(** * Build installer: a shallow embedding of [build_installer.py]

    The script scrapes a build catalog, picks a build and an installer
    bundle, and replaces a local installation with it.  This development
    embeds the functions of [.custom_commands/build_installer/build_installer.py]
    (and the calendar lookup it shares with [get_release.py]) as Rocq
    functions and proves properties of them.  Of [download_tester.py],
    the helpers that name the bundles, fetch a reference checksum and
    remove old installers are embedded, and the checks of its command
    line.

    Conventions of the embedding:
    - a Python [str] is a Rocq [string]; the text that the script handles
      (build ids, file names, paths, HTML text) is ASCII, and the case
      mappings below are the ASCII ones;
    - a Python exception is a constructor of [exn]; a call that can raise
      returns a [result];
    - code that touches the file system, the network or a process runs in
      the monad [M], a state monad over [world] with exceptions;
    - the file system maps the path strings that the script uses to files
      and directories; permissions and links are not modelled;
    - logging is not modelled. *)

From Stdlib Require Import ZArith String Ascii List Bool Lia Sorted.
From stdpp Require Import base option list sorting gmap strings.
Import ListNotations.
Open Scope Z_scope.
Open Scope string_scope.

(** ** Python values: exceptions and results *)

Module Py.

Inductive exn : Type :=
  | IndexError
  | ValueError
  | KeyError
  | TypeError
  | AttributeError
  | ZeroDivisionError
  | UnboundLocalError
  | RuntimeError
  | FileNotFoundError
  | IsADirectoryError
  | NotADirectoryError
  | FileExistsError
  | NameError
  | ConnectionError
  | HTTPError
  | CalledProcessError.

Inductive result (A : Type) : Type :=
  | Ok (a : A)
  | Raise (e : exn).
Arguments Ok {A} a.
Arguments Raise {A} e.

Definition rbind {A B} (r : result A) (k : A -> result B) : result B :=
  match r with
  | Ok a => k a
  | Raise e => Raise e
  end.

Definition of_option {A} (e : exn) (o : option A) : result A :=
  match o with
  | Some a => Ok a
  | None => Raise e
  end.

(** *** Characters *)

Definition code (c : ascii) : Z := Z.of_nat (nat_of_ascii c).

Definition is_upper (c : ascii) : bool := (65 <=? code c)%Z && (code c <=? 90)%Z.
Definition is_lower (c : ascii) : bool := (97 <=? code c)%Z && (code c <=? 122)%Z.
Definition is_digit (c : ascii) : bool := (48 <=? code c)%Z && (code c <=? 57)%Z.

Definition to_upper (c : ascii) : ascii :=
  if is_lower c then ascii_of_nat (nat_of_ascii c - 32) else c.
Definition to_lower (c : ascii) : ascii :=
  if is_upper c then ascii_of_nat (nat_of_ascii c + 32) else c.

(** [Py_ISSPACE], the white space that [int()] skips: space and
    [\t \n \v \f \r]. *)
Definition is_cspace (c : ascii) : bool :=
  (code c =? 32)%Z || ((9 <=? code c)%Z && (code c <=? 13)%Z).

(** The white space of [str.strip()] and [str.isspace()] below U+0080:
    the above and the separators U+001C..U+001F. *)
Definition is_space (c : ascii) : bool :=
  is_cspace c || ((28 <=? code c)%Z && (code c <=? 31)%Z).

Definition is_word (c : ascii) : bool :=
  is_digit c || is_upper c || is_lower c || (code c =? 95)%Z.

Definition digit_val (c : ascii) : option Z :=
  if is_digit c then Some (code c - 48) else None.

(** *** Strings *)

Fixpoint smap (f : ascii -> ascii) (s : string) : string :=
  match s with
  | EmptyString => EmptyString
  | String c r => String (f c) (smap f r)
  end.

(** [s.capitalize()] *)
Definition capitalize (s : string) : string :=
  match s with
  | EmptyString => EmptyString
  | String c r => String (to_upper c) (smap to_lower r)
  end.

(** [s.lower()] *)
Definition lower (s : string) : string := smap to_lower s.

(** [s.replace(old, new)] for one-character [old] and [new]. *)
Definition replace_char (old new : ascii) (s : string) : string :=
  smap (fun c => if Ascii.eqb c old then new else c) s.

(** [s[i]] for [i >= 0]. *)
Definition index (s : string) (i : nat) : result ascii :=
  of_option IndexError (String.get i s).

(** [s[i:j]] for [0 <= i <= j]; a slice never raises. *)
Definition slice (s : string) (i j : nat) : string :=
  String.substring i (j - i) s.

(** [sub in s] *)
Fixpoint contains (sub s : string) : bool :=
  String.prefix sub s ||
  match s with
  | EmptyString => false
  | String _ r => contains sub r
  end.

Fixpoint drop_while (p : ascii -> bool) (s : string) : string :=
  match s with
  | EmptyString => EmptyString
  | String c r => if p c then drop_while p r else s
  end.

Fixpoint srev_onto (s acc : string) : string :=
  match s with
  | EmptyString => acc
  | String c r => srev_onto r (String c acc)
  end.
Definition srev (s : string) : string := srev_onto s EmptyString.

(** [s.strip()] *)
Definition strip (s : string) : string :=
  srev (drop_while is_space (srev (drop_while is_space s))).

(** [s.split(sep)] for a one-character [sep]: the pieces between the
    separators, at least one piece. *)
Fixpoint split_char (sep : ascii) (s : string) : list string :=
  match s with
  | EmptyString => [EmptyString]
  | String c r =>
      if Ascii.eqb c sep then EmptyString :: split_char sep r
      else match split_char sep r with
           | p :: ps => String c p :: ps
           | [] => [String c EmptyString]
           end
  end.

(** ['/'.join(parts)] *)
Fixpoint join (sep : string) (parts : list string) : string :=
  match parts with
  | [] => EmptyString
  | [p] => p
  | p :: ps => p ++ sep ++ join sep ps
  end.

(** The digits of a decimal literal after its first digit: digits, each
    optionally preceded by one underscore.  Returns the value and what
    follows the literal. *)
Fixpoint digits_tail (acc : Z) (s : string) : option (Z * string) :=
  match s with
  | EmptyString => Some (acc, EmptyString)
  | String c r =>
      match digit_val c with
      | Some d => digits_tail (acc * 10 + d) r
      | None =>
          if Ascii.eqb c "_" then
            match r with
            | String c' r' =>
                match digit_val c' with
                | Some d => digits_tail (acc * 10 + d) r'
                | None => None
                end
            | EmptyString => None
            end
          else Some (acc, s)
      end
  end.

(** [int(s)] for a string, base 10: white space, an optional sign, a
    decimal literal, white space. *)
Definition int (s : string) : result Z :=
  let s1 := drop_while is_cspace s in
  let '(sign, s2) :=
    match s1 with
    | String "-" r => (-1, r)
    | String "+" r => (1, r)
    | _ => (1, s1)
    end in
  match s2 with
  | String c r =>
      match digit_val c with
      | Some d =>
          match digits_tail d r with
          | Some (v, rest) =>
              match drop_while is_cspace rest with
              | EmptyString => Ok (sign * v)
              | _ => Raise ValueError
              end
          | None => Raise ValueError
          end
      | None => Raise ValueError
      end
  | EmptyString => Raise ValueError
  end.
(** Case analysis along the branches a handler takes in hypothesis [H]. *)
Ltac branch_in H :=
  repeat (match type of H with
          | context [match ?x with _ => _ end] => destruct x eqn:?
          end; simpl in H; try discriminate H).

(** Case analysis on every [if]/[match] scrutinee of the goal. *)
Ltac branches := repeat (case_match; simplify_eq/=; try done).
(* ===== verification/Contracts.v ===== *)
(** * Data contracts

    The protobuf messages and enumerations the modelled components exchange
    (proto/yufeng/common/v1, proto/yufeng/artifact/v1).  A proto3 enumeration is
    open: a decoder keeps a number it does not know, so every enumeration has an
    [..._other] constructor.  A message pointer that may be nil is an [option];
    [bytes] and [string] fields are [string]; timestamps and durations are
    nanoseconds. *)

From S2P Require Import Prelude.

(** ** Enumerations *)

Inductive ReleaseMode :=
  | RELEASE_MODE_UNSPECIFIED | RELEASE_MODE_SHADOW | RELEASE_MODE_CANARY
  | RELEASE_MODE_ENFORCE | RELEASE_MODE_other (n : Z).

Inductive ReleaseState :=
  | RELEASE_STATE_UNSPECIFIED | RELEASE_STATE_DRAFT | RELEASE_STATE_SIGNED
  | RELEASE_STATE_SHADOW | RELEASE_STATE_CANARY | RELEASE_STATE_ENFORCE
  | RELEASE_STATE_RETIRED | RELEASE_STATE_other (n : Z).

Inductive RetireReason :=
  | RETIRE_REASON_UNSPECIFIED | RETIRE_REASON_ROLLBACK | RETIRE_REASON_MANUAL
  | RETIRE_REASON_TTL | RETIRE_REASON_SUPERSEDED | RETIRE_REASON_HARD_EXPIRED
  | RETIRE_REASON_other (n : Z).

Inductive IngressPosture :=
  | INGRESS_POSTURE_UNSPECIFIED | INGRESS_POSTURE_REVERSE_PROXY | INGRESS_POSTURE_EXT_AUTHZ
  | INGRESS_POSTURE_TAP_ALERT | INGRESS_POSTURE_MIRROR_OBSERVE | INGRESS_POSTURE_other (n : Z).

Inductive InspectionSurface :=
  | INSPECTION_SURFACE_UNSPECIFIED | INSPECTION_SURFACE_PATH | INSPECTION_SURFACE_QUERY
  | INSPECTION_SURFACE_BODY | INSPECTION_SURFACE_HEADER | INSPECTION_SURFACE_other (n : Z).

Inductive CoverageStatus :=
  | COVERAGE_STATUS_UNSPECIFIED | COVERAGE_STATUS_FULL | COVERAGE_STATUS_PARTIAL
  | COVERAGE_STATUS_ABSENT | COVERAGE_STATUS_UNSUPPORTED | COVERAGE_STATUS_ERROR
  | COVERAGE_STATUS_other (n : Z).

Inductive AttackClass :=
  | ATTACK_CLASS_UNSPECIFIED | ATTACK_CLASS_SQLI | ATTACK_CLASS_XSS | ATTACK_CLASS_PATH_TRAVERSAL
  | ATTACK_CLASS_SSRF | ATTACK_CLASS_CMDI | ATTACK_CLASS_UNMAPPED | ATTACK_CLASS_other (n : Z).

Inductive Kind :=
  | KIND_UNSPECIFIED | KIND_RULE | KIND_PROFILE | KIND_PROCEDURE | KIND_SKILL
  | KIND_TOOL_DESCRIPTOR | KIND_BPF_OBJECT | KIND_SECCOMP_PROFILE | KIND_NFTABLES_RULES
  | KIND_POLICY | KIND_SHAPE | KIND_DETECTOR_MANIFEST | KIND_NORMALIZER_PROFILE
  | KIND_TAXONOMY_MAPPER | KIND_LISTEN_PLAN | KIND_EVIDENCE_POLICY | KIND_EVIDENCE_DIGEST
  | KIND_FORWARD_POLICY | KIND_TRAFFIC_REVIEW_POLICY | KIND_MODEL_PROFILE | KIND_other (n : Z).

#[global] Instance ReleaseMode_eq_dec : EqDecision ReleaseMode. Proof. solve_decision. Defined.
#[global] Instance ReleaseState_eq_dec : EqDecision ReleaseState. Proof. solve_decision. Defined.
#[global] Instance RetireReason_eq_dec : EqDecision RetireReason. Proof. solve_decision. Defined.
#[global] Instance IngressPosture_eq_dec : EqDecision IngressPosture. Proof. solve_decision. Defined.
#[global] Instance InspectionSurface_eq_dec : EqDecision InspectionSurface. Proof. solve_decision. Defined.
#[global] Instance CoverageStatus_eq_dec : EqDecision CoverageStatus. Proof. solve_decision. Defined.
#[global] Instance AttackClass_eq_dec : EqDecision AttackClass. Proof. solve_decision. Defined.
#[global] Instance Kind_eq_dec : EqDecision Kind. Proof. solve_decision. Defined.

(** ** Durations

    [durationpb.Duration] with [AsDuration] (which saturates) and [CheckValid]. *)

Record PbDuration := mkPbDuration { Seconds : Z; Nanos : Z }.

Definition AsDuration (x : PbDuration) : duration :=
  let d := i64 (Seconds x * Second) in
  let over := negb (go_div d Second =? Seconds x) in
  let d := i64 (d + Nanos x) in
  let over := over || ((Seconds x <? 0) && (Nanos x <? 0) && (0 <? d)) in
  let over := over || ((0 <? Seconds x) && (0 <? Nanos x) && (d <? 0)) in
  if over && (Seconds x <? 0) then min_duration
  else if over && (0 <? Seconds x) then max_duration
  else d.

(** [durationpb.New]: seconds and nanoseconds of the same sign. *)
Definition NewDuration (d : duration) : PbDuration :=
  mkPbDuration (go_div d Second) (go_rem d Second).

Definition duration_abs_secs : Z := 315576000000.
Definition CheckValid (x : PbDuration) : bool :=
  (- duration_abs_secs <=? Seconds x) && (Seconds x <=? duration_abs_secs)
  && (- Second <? Nanos x) && (Nanos x <? Second)
  && negb (((0 <? Seconds x) && (Nanos x <? 0)) || ((Seconds x <? 0) && (0 <? Nanos x))).

(** ** Artifacts *)

Record Scope := mkScope { scope_AssetIds : list string; scope_RouteSelector : string }.

Record ReplayReport := mkReplayReport {
  MaliciousTotal : Z; MaliciousBlocked : Z; BenignTotal : Z; BenignBlocked : Z;
  Passed : bool; CorpusRef : string; ManagementTotal : Z; ManagementBlocked : Z;
}.

Record Signature := mkSignature { sig_KeyId : string; Sig : string; SignedAt : option time }.

Record Artifact := mkArtifact {
  Id : string;
  ArtKind : Kind;
  Payload : string;
  PayloadSchema : string;
  ArtScope : option Scope;
  Ttl : option PbDuration;
  Supersedes : string;
  EvidenceRefs : list string;
  art_ReplayReport : option ReplayReport;
  art_Signature : option Signature;
  CreatedAt : option time;
  CreatedBy : string;
  ReviewAt : option time;
  HardExpiresAt : option time;
  ExpiryBehavior : Z;
  ScopeRisk : Z;
  EvidenceClass : Z;
}.

Record ReleaseItem := mkReleaseItem {
  ri_ReleaseId : string;
  ri_Artifact : option Artifact;
  ri_AssetId : string;
  ri_Mode : ReleaseMode;
  ri_CanaryPercent : Z;
  ri_Retired : bool;
  ri_RetireReason : RetireReason;
  ri_ChangedAt : option time;
  ri_GenerationSeq : Z;
}.

Record AssetGeneration := mkAssetGeneration {
  GenerationId : string;
  ParentGenerationId : string;
  GenerationSeq : Z;
  gen_AssetId : string;
  Members : list (option ReleaseItem);
  MinEdgeVersion : string;
  NotBefore : option time;
  RollbackOf : Z;
  EnvelopeSignature : option Signature;
}.

Record ModelIngressWindow := mkModelIngressWindow {
  MaxItems : Z; MaxRetainedBytes : Z; MaxQueueAge : option PbDuration;
}.

Record UnitListenPlan := mkUnitListenPlan {
  lp_UnitId : string;
  lp_Posture : IngressPosture;
  lp_TrafficKey : string;
  lp_FollowUnitId : string;
  lp_Version : Z;
  lp_ListenAddress : string;
  lp_UpstreamUrl : string;
  lp_Signature : option Signature;
  lp_TrustedProxyCidrs : list string;
  lp_ModelIngressWindow : option ModelIngressWindow;
}.

(** ** Policies, shapes, taxonomy

    [PolicyCandidate] also carries governance, lifecycle and rollout metadata that
    only the control plane reads; they are left out. *)

Record DetectionKey := mkDetectionKey {
  DetectorId : string; DetectorVersion : string; DetectorManifestDigest : string;
  key_RuleId : string; key_Phase : string; TargetLocation : InspectionSurface;
  TargetSelector : string; NormalizationProfileDigest : string;
}.

Record PolicyScope := mkPolicyScope {
  ps_AssetId : string; ps_Hosts : list string; ps_RouteTemplate : string;
  ps_PathPrefix : string; ps_Methods : list string; ps_ContentTypes : list string;
  ps_TargetSelectors : list string;
}.

Record PolicyPredicate := mkPolicyPredicate {
  DetectionKeys : list (option DetectionKey);
  MinAnomalyScore : f64;
  RequireMatchPresent : bool;
  CoverageRequirement : CoverageStatus;
}.

Record PolicyDependencies := mkPolicyDependencies {
  dep_DetectorManifestDigest : string; dep_NormalizerProfileDigest : string;
  dep_MinEdgeVersion : string;
}.

Record PolicyCandidate := mkPolicyCandidate {
  PolicyId : string;
  pc_Scope : option PolicyScope;
  pc_Predicate : option PolicyPredicate;
  pc_Action : string;
  pc_Dependencies : option PolicyDependencies;
}.

Record TaxonomyRule := mkTaxonomyRule {
  tr_RuleId : string; tr_AttackClass : AttackClass; tr_RulePrefix : string;
}.
Record TaxonomyMapper := mkTaxonomyMapper {
  TaxonomyVersion : string; tm_Rules : list (option TaxonomyRule);
}.

Record HttpInspectionProfile := mkHttpInspectionProfile {
  NormalizePath : bool;
  PercentDecodeRounds : Z;
  EncodedSlash : string;
  DuplicateQuery : string;
  DuplicateHeader : string;
  ClTeConflict : string;
  JsonDuplicateKey : string;
  MultipartMaxParts : Z;
  MultipartMaxPartBytes : Z;
  DecompressAlgorithms : list string;
  DecompressMaxBytes : Z;
  MaxHeaders : Z;
  MaxParams : Z;
  JsonMaxDepth : Z;
  prof_EngineBodyLimitBytes : Z;
}.

Record ShapeConstraint := mkShapeConstraint {
  sc_Selector : string; sc_MinLen : Z; sc_MaxLen : Z; sc_Charset : string;
}.
Record ShapeSource := mkShapeSource {
  ss_Methods : list string; ss_RouteTemplate : string; ss_PathPrefix : string;
  ss_Constraints : list (option ShapeConstraint);
}.

Record DetectorManifest := mkDetectorManifest {
  dm_DetectorId : string; dm_Version : string; dm_TarballSha256 : string;
  dm_GoModule : string; dm_Paranoia : Z; dm_IncludeFiles : list string;
}.

#[global] Instance PbDuration_eq_dec : EqDecision PbDuration. Proof. solve_decision. Defined.
#[global] Instance ModelIngressWindow_eq_dec : EqDecision ModelIngressWindow. Proof. solve_decision. Defined.
#[global] Instance Signature_eq_dec : EqDecision Signature. Proof. solve_decision. Defined.
#[global] Instance ReplayReport_eq_dec : EqDecision ReplayReport. Proof. solve_decision. Defined.
#[global] Instance Scope_eq_dec : EqDecision Scope. Proof. solve_decision. Defined.
#[global] Instance Artifact_eq_dec : EqDecision Artifact. Proof. solve_decision. Defined.
#[global] Instance ReleaseItem_eq_dec : EqDecision ReleaseItem. Proof. solve_decision. Defined.
#[global] Instance AssetGeneration_eq_dec : EqDecision AssetGeneration. Proof. solve_decision. Defined.
#[global] Instance UnitListenPlan_eq_dec : EqDecision UnitListenPlan. Proof. solve_decision. Defined.
#[global] Instance DetectionKey_eq_dec : EqDecision DetectionKey. Proof. solve_decision. Defined.

(** ** Payloads of generation members that the edge stores but only parts of which it reads *)

Inductive ForwardPolicyKind :=
  | FORWARD_POLICY_KIND_UNSPECIFIED | FORWARD_POLICY_KIND_NONE | FORWARD_POLICY_KIND_WORKER_SCORE
  | FORWARD_POLICY_KIND_MODELGW_SCORE | FORWARD_POLICY_KIND_AGENT_INVESTIGATE | FORWARD_POLICY_KIND_other (n : Z).
Record ForwardPolicy := mkForwardPolicy { fwd_Kind : ForwardPolicyKind }.

Record EvidenceDigest := mkEvidenceDigest { ed_Algorithm : Z; ed_MaxSpanBytes : Z; ed_Fields : list string }.
Definition EVIDENCE_DIGEST_ALGORITHM_SPAN_SHA256 : Z := 1.

(** [TrafficReviewMode] is compared with [<] and [>]: it is kept as its number. *)
Definition TRAFFIC_REVIEW_MODE_OFF : Z := 1.
Definition TRAFFIC_REVIEW_MODE_STATISTICS_ONLY : Z := 2.
Definition TRAFFIC_REVIEW_MODE_REDACTED_CASES : Z := 3.
Definition TRAFFIC_REVIEW_MODE_EVIDENCE_ON_APPROVAL : Z := 4.
Definition TRAFFIC_REVIEW_MODE_SHADOW_CANDIDATES : Z := 5.
Record TrafficReviewPolicy := mkTrafficReviewPolicy {
  trp_Mode : Z; trp_WindowSeconds : Z; trp_TopRouteCells : Z; trp_MaxCandidatesPerWindow : Z;
  trp_MaxEvidenceBytes : Z; trp_VaultMaxBytes : Z; trp_EvidenceTtlSeconds : Z;
}.

Definition MODEL_DEDUPE_RULE_METHOD_ROUTE_HIGHEST_SCORE : Z := 1.
Record ModelProfile := mkModelProfile {
  ProfileId : string; ModelGroup : string; ModelType : string; ModelVersion : string;
  AlertThreshold : f64; ReviewFloor : f64; ReviewWindowSeconds : Z; MaxReviewPerUnit : Z;
  MaxReviewPerRoute : Z; DedupeRule : Z; AllowedHeaders : list string; MaxBodyBytes : Z;
  ReviewNewRoutes : bool; ReviewInsufficientCoverage : bool;
}.

#[global] Instance ForwardPolicyKind_eq_dec : EqDecision ForwardPolicyKind. Proof. solve_decision. Defined.
#[global] Instance ModelProfile_eq_dec : EqDecision ModelProfile. Proof. solve_decision. Defined.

▬▬▬▬▬▬

### What the task requires
Within the data above, the lines from the one with "ScopeRisk : Z;" to the one with "Record DetectionKey := mkDetectionKey" must be repeated exactly; no other line belongs in the answer.

### Answer box
  ScopeRisk : Z;
  EvidenceClass : Z;
}.

Record ReleaseItem := mkReleaseItem {
  ri_ReleaseId : string;
  ri_Artifact : option Artifact;
  ri_AssetId : string;
  ri_Mode : ReleaseMode;
  ri_CanaryPercent : Z;
  ri_Retired : bool;
  ri_RetireReason : RetireReason;
  ri_ChangedAt : option time;
  ri_GenerationSeq : Z;
}.

Record AssetGeneration := mkAssetGeneration {
  GenerationId : string;
  ParentGenerationId : string;
  GenerationSeq : Z;
  gen_AssetId : string;
  Members : list (option ReleaseItem);
  MinEdgeVersion : string;
  NotBefore : option time;
  RollbackOf : Z;
  EnvelopeSignature : option Signature;
}.

Record ModelIngressWindow := mkModelIngressWindow {
  MaxItems : Z; MaxRetainedBytes : Z; MaxQueueAge : option PbDuration;
}.

Record UnitListenPlan := mkUnitListenPlan {
  lp_UnitId : string;
  lp_Posture : IngressPosture;
  lp_TrafficKey : string;
  lp_FollowUnitId : string;
  lp_Version : Z;
  lp_ListenAddress : string;
  lp_UpstreamUrl : string;
  lp_Signature : option Signature;
  lp_TrustedProxyCidrs : list string;
  lp_ModelIngressWindow : option ModelIngressWindow;
}.

(** ** Policies, shapes, taxonomy

    [PolicyCandidate] also carries governance, lifecycle and rollout metadata that
    only the control plane reads; they are left out. *)

Record DetectionKey := mkDetectionKey {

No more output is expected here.